Two‐layer scree/snow‐avalanche triggered by rockfall (Eastern Alps): Significance for sedimentology of scree slopes

Rockfalls that trigger scree‐laden snow avalanches are common in mountain ranges, but the resulting avalanche development and its role in understanding the sedimentology of scree slopes are rarely described in detail. On Riepenwand (2774 m above sea‐level, Kalkkögel range, Alps), on 6 May 2011 a 5800 m³ rockfall of dolostone detached from the flank of a gorge in the upper part of the mountain. After first collapsing into the gorge, the fragmented rock mass fell down freely for 150 m onto a talus covered by coarse‐granular snow.

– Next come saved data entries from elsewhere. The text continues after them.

(** X24: when the command raises -- no archive could be downloaded, the
    archive cannot be opened, or the import fails -- the database is the
    one it started from.  When it returns, the last [FetchLog] row carries
    the base address with its surrounding whitespace taken off, the totals
    returned, and a date with the name of the archive of that date.  When
    no copy of the archive is to be saved, that date is the date of the
    archive imported: it is the date of the first attempt that downloaded,
    and the command did what the import of the tables read from the bytes
    of that attempt does.  (With a copy to save the two can differ, see
    [log_names_a_later_archive_when_saving_fails].) *)
Theorem command_logs_the_archive_it_read (out : outside) (o : Options)
    (now today duration : Z) (d : DB) :
  (forall e, snd (snd (command slugify faults read_archive out o now today duration d))
             = Raise e ->
     fst (snd (command slugify faults read_archive out o now today duration d)) = d)
  /\ (forall t, snd (snd (command slugify faults read_archive out o now today duration d))
                = Ok t ->
        exists day,
          last (fetch_logs (fst (snd (command slugify faults read_archive out o
                                        now today duration d))))
          = Some {| file_date := Some day;
                    source_url := strip (opt_base_url o);
                    source_name := zip_name (strftime_ymd day);
                    items_total := t_items_total t;
                    items_added := t_added t;
                    items_updated := t_updated t;
                    items_marked_sold := t_marked_sold t;
                    duration_seconds := duration |}
          /\ (strip (opt_save_zip_dir o) = [] ->
              exists k url data b,
                (1 <= k <= Z.to_nat (Z.max 1 (opt_retries o)))%nat
                /\ (forall j, (1 <= j < k)%nat ->
                      exists e, attempt_outcome out (strip (opt_base_url o)) today j
                                = Raise e)
                /\ attempt_outcome out (strip (opt_base_url o)) today k
                   = Ok (url, day, data)
                /\ read_archive data = Ok b
                /\ snd (command slugify faults read_archive out o now today duration d)
                   = run slugify faults b
                       {| r_base_url := strip (opt_base_url o);
                          r_source_name := zip_name (strftime_ymd day);
                          r_file_date := Some day;
                          r_now := now;
                          r_duration := duration;
                          r_do_mark_sold := negb (opt_no_mark_sold o) |} d)).
Proof.
  unfold command.
  pose proof (fetch_names_its_date out o today) as Hname.
  pose proof (fetch_ok_first_download out o today) as Hfirst.
  destruct (fetch out o today) as [evs [[st data]|e0]]; cbn [fst snd] in *.
  - destruct (read_archive data) as [b|e1] eqn:Hread; cbn [fst snd].
    + set (info := {| r_base_url := strip (opt_base_url o);
                      r_source_name := f_source_name st;
                      r_file_date := f_file_date st; r_now := now;
                      r_duration := duration;
                      r_do_mark_sold := negb (opt_no_mark_sold o) |}).
      split.
      * intros e. unfold run, handle, atomic.
        destruct (import_body slugify faults b info {| db := d; calls := 0 |})
          as [w [t|e']]; simpl; [discriminate|done].
      * intros t Ht. destruct (Hname st data eq_refl) as (day & Hday & Hsrc).
        exists day. split.
        -- destruct (run slugify faults b info d) as [d' res] eqn:Hrun.
           cbn [fst snd] in *. subst res.
           apply run_ok in Hrun as (_ & _ & _ & Hlogs & _).
           rewrite Hlogs, last_snoc. unfold log_of, info. cbn. by rewrite Hday, Hsrc.
        -- intros Hdir.
           destruct (Hfirst st data Hdir eq_refl) as (k & url & d0 & Hk & Hfail & Hok & Hd0).
           assert (d0 = day) as -> by congruence.
           exists k, url, data, b. split; [done|]. split; [done|]. split; [done|].
           split; [done|]. unfold info. by rewrite Hday, Hsrc.
    + split; [done|discriminate].
  - split; [done|discriminate].
Qed.

End Whole.

(** X22 on a server that answers nothing, with two attempts allowed. *)
Lemma fetch_gives_up_when_no_attempt_downloads_witness :
  snd (fetch out_down (demo_options 2) 20395) = Raise CommandError
  /\ count_events is_index_request (fst (fetch out_down (demo_options 2) 20395))
     = 2%nat
  /\ count_events is_nap (fst (fetch out_down (demo_options 2) 20395)) = 1%nat.
Proof.
  destruct (fetch_gives_up_when_no_attempt_downloads out_down (demo_options 2) 20395)
    as [Hraised Hgives_up].
  assert (Hfail : forall k : nat,
             (1 <= k <= Z.to_nat (Z.max 1 (opt_retries (demo_options 2))))%nat ->
             exists e', attempt_outcome out_down
                          (strip (opt_base_url (demo_options 2))) 20395 k = Raise e').
  { intros k _. exists RuntimeError. vm_compute. reflexivity. }
  pose proof (Hgives_up Hfail) as Hraise.
  destruct (Hraised CommandError Hraise) as (_ & _ & Hidx & Hnap & _).
  split; [exact Hraise|]. split; [exact Hidx|exact Hnap].
Defined.

(** X23 on a server that answers nothing during the first two attempts
    and lists the archive of 2025-11-03 from the third on. *)
Lemma fetch_returns_the_first_download_witness :
  exists st,
    snd (fetch out_late (demo_options 5) 20395) = Ok (st, [80; 75]%N)
    /\ f_file_date st = Some 20395%Z
    /\ f_source_name st = zip_name (strftime_ymd 20395)
    /\ compose_url_for_date feed_url 20395
       = compose_url_for_date (strip (opt_base_url (demo_options 5))) 20395
    /\ count_events is_index_request (fst (fetch out_late (demo_options 5) 20395))
       = 3%nat
    /\ count_events is_nap (fst (fetch out_late (demo_options 5) 20395)) = 2%nat
    /\ last (fst (fetch out_late (demo_options 5) 20395))
       = Some (Sent (Download (compose_url_for_date feed_url 20395))).
Proof.
  apply (fetch_returns_the_first_download out_late (demo_options 5) 20395 3
           (compose_url_for_date feed_url 20395) 20395 [80; 75]%N).
  - vm_compute. reflexivity.
  - vm_compute. split; apply Nat.leb_le; reflexivity.
  - intros j Hj. exists RuntimeError.
    assert (Hcases : j = 1%nat \/ j = 2%nat) by lia.
    destruct Hcases as [-> | ->]; vm_compute; reflexivity.
  - vm_compute. reflexivity.
Defined.

(** X24 on the same server: the import of [demo_bundle] is logged under
    the archive of 2025-11-03, which the third attempt downloaded; on the
    server that answers nothing the database stays [demo_db]. *)
Lemma command_logs_the_archive_it_read_witness :
  (exists day,
      last (fetch_logs (fst (snd (command demo_slugify no_faults demo_read_archive
                                    out_late (demo_options 5) 100 20395 2 demo_db))))
      = Some {| file_date := Some day;
                source_url := strip (opt_base_url (demo_options 5));
                source_name := zip_name (strftime_ymd day);
                items_total := t_items_total demo_totals;
                items_added := t_added demo_totals;
                items_updated := t_updated demo_totals;
                items_marked_sold := t_marked_sold demo_totals;
                duration_seconds := 2 |}
      /\ (strip (opt_save_zip_dir (demo_options 5)) = [] ->
          exists k url data b,
            (1 <= k <= Z.to_nat (Z.max 1 (opt_retries (demo_options 5))))%nat
            /\ (forall j, (1 <= j < k)%nat ->
                  exists e,
                    attempt_outcome out_late (strip (opt_base_url (demo_options 5)))
                      20395 j = Raise e)
            /\ attempt_outcome out_late (strip (opt_base_url (demo_options 5))) 20395 k
               = Ok (url, day, data)
            /\ demo_read_archive data = Ok b
            /\ snd (command demo_slugify no_faults demo_read_archive out_late
                      (demo_options 5) 100 20395 2 demo_db)
               = run demo_slugify no_faults b
                   {| r_base_url := strip (opt_base_url (demo_options 5));
                      r_source_name := zip_name (strftime_ymd day);
                      r_file_date := Some day;
                      r_now := 100;
                      r_duration := 2;
                      r_do_mark_sold := negb (opt_no_mark_sold (demo_options 5)) |}
                   demo_db))
  /\ strip (opt_save_zip_dir (demo_options 5)) = []
  /\ fst (snd (command demo_slugify no_faults demo_read_archive out_down
                 (demo_options 2) 100 20395 2 demo_db)) = demo_db.
Proof.
  split; [|split].
  - apply (proj2 (command_logs_the_archive_it_read demo_slugify no_faults
                    demo_read_archive out_late (demo_options 5) 100 20395 2 demo_db)
             demo_totals).
    vm_compute. reflexivity.
  - vm_compute. reflexivity.
  - apply (proj1 (command_logs_the_archive_it_read demo_slugify no_faults
                    demo_read_archive out_down (demo_options 2) 100 20395 2 demo_db)
             CommandError).
    vm_compute. reflexivity.
Defined.

(** With a copy to save: the first attempt downloads the archive of
    2025-11-03 and fails to save it, the second resolves the archive of
    2025-11-04 and fails to download it.  The bytes imported are those of
    the first attempt; the log names the archive of the second. *)
Lemma log_names_a_later_archive_when_saving_fails :
  attempt_outcome out_unsaved (strip (opt_base_url save_options)) 20396 1
  = Ok (compose_url_for_date feed_url 20395, 20395%Z, [80; 75]%N)
  /\ attempt_outcome out_unsaved (strip (opt_base_url save_options)) 20396 2
     = Raise RuntimeError
  /\ snd (snd (command demo_slugify no_faults demo_read_archive out_unsaved
                 save_options 100 20396 2 demo_db)) = Ok demo_totals
  /\ last (fetch_logs (fst (snd (command demo_slugify no_faults demo_read_archive
                                   out_unsaved save_options 100 20396 2 demo_db))))
     = Some {| file_date := Some 20396%Z;
               source_url := feed_url;
               source_name := py "NOMADESMARKETING20251104.zip";
               items_total := 3; items_added := 1; items_updated := 2;
               items_marked_sold := 1; duration_seconds := 2 |}.
Proof. repeat split; vm_compute; reflexivity. Qed.


(** ** The standalone script beside the command *)

Section Script.

Lemma startswith_app (s prefix : list N) :
  startswith s prefix = true <-> exists rest, s = prefix ++ rest.
Proof.
  revert s. induction prefix as [|p prefix IH]; intros s; simpl.
  - split; [intros _; by exists s|intros _; by destruct s].
  - destruct s as [|c s]; [split; [discriminate|intros [? ?]; discriminate]|].
    cbn [startswith]. rewrite andb_true_iff, N.eqb_eq, IH. split.
    + intros [-> [rest ->]]. by exists rest.
    + intros [rest [= -> ->]]. split; [done|by exists rest].
Qed.
(** * AgileRL: evolvable multi-input encoder and population initialisation

    A shallow embedding of [agilerl/modules/multi_input.py] (the class
    [EvolvableMultiInput]) and of [agilerl/utils/utils.py] (the function
    [initialPopulation]), with the properties of the latent-dimension
    mutations, of the network rebuild, of the weight transplant and of the
    population constructor that the specification states.

    Python integers are unbounded, hence [Z]; dictionaries whose order is
    irrelevant are [gmap]s, ordered dictionaries (observation spaces, the
    [ModuleDict] of feature extractors) are association lists; an object
    that Python mutates in place is a value in a store, addressed by a
    location. *)

From stdpp Require Import gmap strings pretty list fin_maps.

Set Warnings "-register-all".

Local Open Scope Z_scope.
Local Open Scope string_scope.

(** ** Python results *)

(** The exceptions the modelled code raises. *)
Inductive exn :=
  | AssertionError (msg : string)
  | KeyError (key : string)
  | ValueError (msg : string)
  | AttributeError (msg : string)
  | IndexError (msg : string)
  | RuntimeError (msg : string)
  | TypeError (msg : string).

Inductive result (A : Type) :=
  | Ok (a : A)
  | Raise (e : exn).
Arguments Ok {A} a.
Arguments Raise {A} e.

#[global] Instance result_ret : MRet result := λ A a, Ok a.
#[global] Instance result_bind : MBind result := λ A B k r,
  match r with
  | Ok a => k a
  | Raise e => Raise e
  end.

(** [assert cond, msg] *)
Definition assert (cond : bool) (msg : string) : result unit :=
  if cond then Ok () else Raise (AssertionError msg).

(** ** Observation spaces (gymnasium) *)

Inductive space :=
  | Box (shape : list Z)
  | Discrete (n : Z)
  | MultiDiscrete (nvec : list Z)
  | MultiBinary (n : Z)
  | Dict (spaces : list (string * space))
  | Tuple (spaces : list space).

(** ** Python values held in configuration dictionaries *)

Inductive pyval :=
  | PNone
  | PBool (b : bool)
  | PInt (n : Z)
  | PStr (s : string)
  | PInts (l : list Z)
  | PSpace (s : space)
  | PDict (d : gmap string pyval).

Abbreviation config := (gmap string pyval).

(** Truth value of a Python object in a boolean context. *)
Definition truthy (v : pyval) : bool :=
  match v with
  | PNone => false
  | PBool b => b
  | PInt n => negb (n =? 0)%Z
  | PStr s => negb (bool_decide (s = ""))
  | PInts l => negb (bool_decide (l = []))
  | PSpace _ => true
  | PDict d => negb (bool_decide (d = ∅))
  end.

(** [d.get(key, default)] *)
Definition get (d : config) (key : string) (dflt : pyval) : pyval :=
  default dflt (d !! key).
(** [processVideo] from its call to its first [await] (lines 104-112).  With
    no job under [jobId] the first assignment throws, the one in the [catch]
    block throws again and the promise rejects; nothing is written. *)
Definition processVideo_start (jobId : string) (st : State) : State * Task :=
  match jobs st !! jobId with
  | None => (st, Finished)
  | Some job =>
      let '(job, st) :=
        enter jobId generating_script "AI is writing your script..." job st in
      (emit (EvCall jobId StScript) st, Suspended jobId job PScript)
  end.

(** [processVideo] from one [await] to the next (lines 112-151): the awaited
    call settles as the world has it, and the task runs on. *)
Definition processVideo_resume (w : World) (t : Task) (st : State)
  : State * Task :=
  match t with
  | Finished => (st, Finished)
  | Suspended jobId job PScript =>
      match generateScript w (inputScript job) (duration job) with
      | Throw m => catch jobId job m (emit (EvSettled jobId StScript false) st)
      | Return script =>
          let st := emit (EvSettled jobId StScript true) st in
          let job := set_generatedScript (Some script) job in
          let st := jobsSet jobId job st in
          let '(job, st) :=
            enter jobId generating_voice "Creating AI voiceover..." job st in
          (emit (EvCall jobId StVoice) st, Suspended jobId job (PVoice script))
      end
  | Suspended jobId job (PVoice script) =>
      match generateVoice w script (voice job) with
      | Throw m => catch jobId job m (emit (EvSettled jobId StVoice false) st)
      | Return bytes =>
          let st := emit (EvSettled jobId StVoice true) st in
          let job := set_hasAudio true (set_audioBuffer (Some bytes) job) in
          let st := jobsSet jobId job st in
          let '(job, st) :=
            enter jobId fetching_footage "Finding perfect video clips..." job st in
          (emit (EvCall jobId StFootage) st, Suspended jobId job (PFootage script))
      end
  | Suspended jobId job (PFootage script) =>
      match fetchStockFootage w script with
      | Throw m => catch jobId job m (emit (EvSettled jobId StFootage false) st)
      | Return cs =>
          let st := emit (EvSettled jobId StFootage true) st in
          let job := set_clips (Some cs) job in
          let st := jobsSet jobId job st in
          let '(job, st) :=
            enter jobId assembling_video "Assembling your video..." job st in
          (emit (EvCall jobId StAssemble) st, Suspended jobId job PAssemble)
      end
  | Suspended jobId job PAssemble =>
      match snd (assembleVideo w job) with
      | Throw m => catch jobId job m (emit (EvSettled jobId StAssemble false) st)
      | Return url =>
          let st := emit (EvSettled jobId StAssemble true) st in
          let job := set_videoUrl (Some url) job in
          let '(_, st) := enter jobId completed "Your video is ready!" job st in
          (st, Finished)
      end
  end.

(** The event loop resuming the task, at most [turns] times. *)
Fixpoint drive (w : World) (turns : nat) (c : State * Task) : State * Task :=
  match turns with
  | 0 => c
  | S n =>
      match snd c with
      | Finished => c
      | t => drive w n (processVideo_resume w t (fst c))
      end
  end.

(** The body of a creation request: [req.body], or [None] when the request
    has no parsed body. *)
Record CreateBody : Type :=
  { body_script : JSVal; body_template : JSVal; body_voice : JSVal;
    body_duration : JSVal }.

(** The job literal of lines 44-56; [jobId] is what [uuidv4()] returns and
    [now] what [new Date()] does. *)
Definition newJob (b : CreateBody) (jobId : string) (now : nat) : Job :=
  {| id := jobId; status := queued;
     statusMessage := "Video job created...";
     inputScript := body_script b; template := body_template b;
     voice := body_voice b; duration := body_duration b;
     generatedScript := None; hasAudio := false; videoUrl := None;
     createdAt := now; audioBuffer := None; clips := None |}.

(** [jobs.set(jobId, job)] of line 58. *)
Definition register (b : CreateBody) (jobId : string) (now : nat) (st : State)
  : State :=
  jobsSet jobId (newJob b jobId now) (emit (EvStatus jobId queued) st).

(** POST /api/videos/create (lines 39-68).  [processVideo(jobId)] is not
    awaited: the handler goes on once the task has suspended, and the task
    is what the event loop resumes later. *)
Definition create (body : option CreateBody) (jobId : string) (now : nat)
    (st : State) : State * Task * Response :=
  match body with
  | None =>
      let r := RespError 500
        "Cannot destructure property 'script' of 'req.body' as it is undefined." in
      (emit (EvResponse r) st, Finished, r)
  | Some b =>
      let st := register b jobId now st in
      let '(st, task) := processVideo_start jobId st in
      let r := RespCreated jobId queued in
      (emit (EvResponse r) st, task, r)
  end.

Rockfall impact triggered a medium‐scale avalanche that developed: (i) a lower layer A of entrained, pure snow; and (ii) an upper layer B of clay‐sized to boulder‐sized fragments mixed with snow. This ‘two‐layer scree/snow avalanche’ halted in the distal slope segment of the talus. Boulders within layer B mainly came to rest in the distal part of the avalanche deposit. Fragments smaller than cobble‐size grade did not show obvious downslope segregation. With snowmelt, the rockfall fragments dispersed in layer B were concentrated to a clast‐supported veneer that was draped over the older talus surface upon slower melting of avalanche layer A. In the grain‐size fraction ≤16 mm, a mean of 5 wt% matrix (silt‐sized to clay‐sized grains) of the rockfall‐derived scree of layer B is similar to a mean matrix content of 7 wt% within stratified talus slopes of the Kalkkögel range. This similarity suggests that a major share of matrix – widespread in stratified talus – stems from rockfalls. The characteristics of the scree veneer as melt‐lag of a scree‐laden snow avalanche will be blurred with time. Fossil talus successions may contain a substantial proportion of scree carried down by snow avalanches. The formation of a distinct sedimentary facies of snow avalanche‐deposited scree is impeded by processes of redeposition and deposit modification on talus.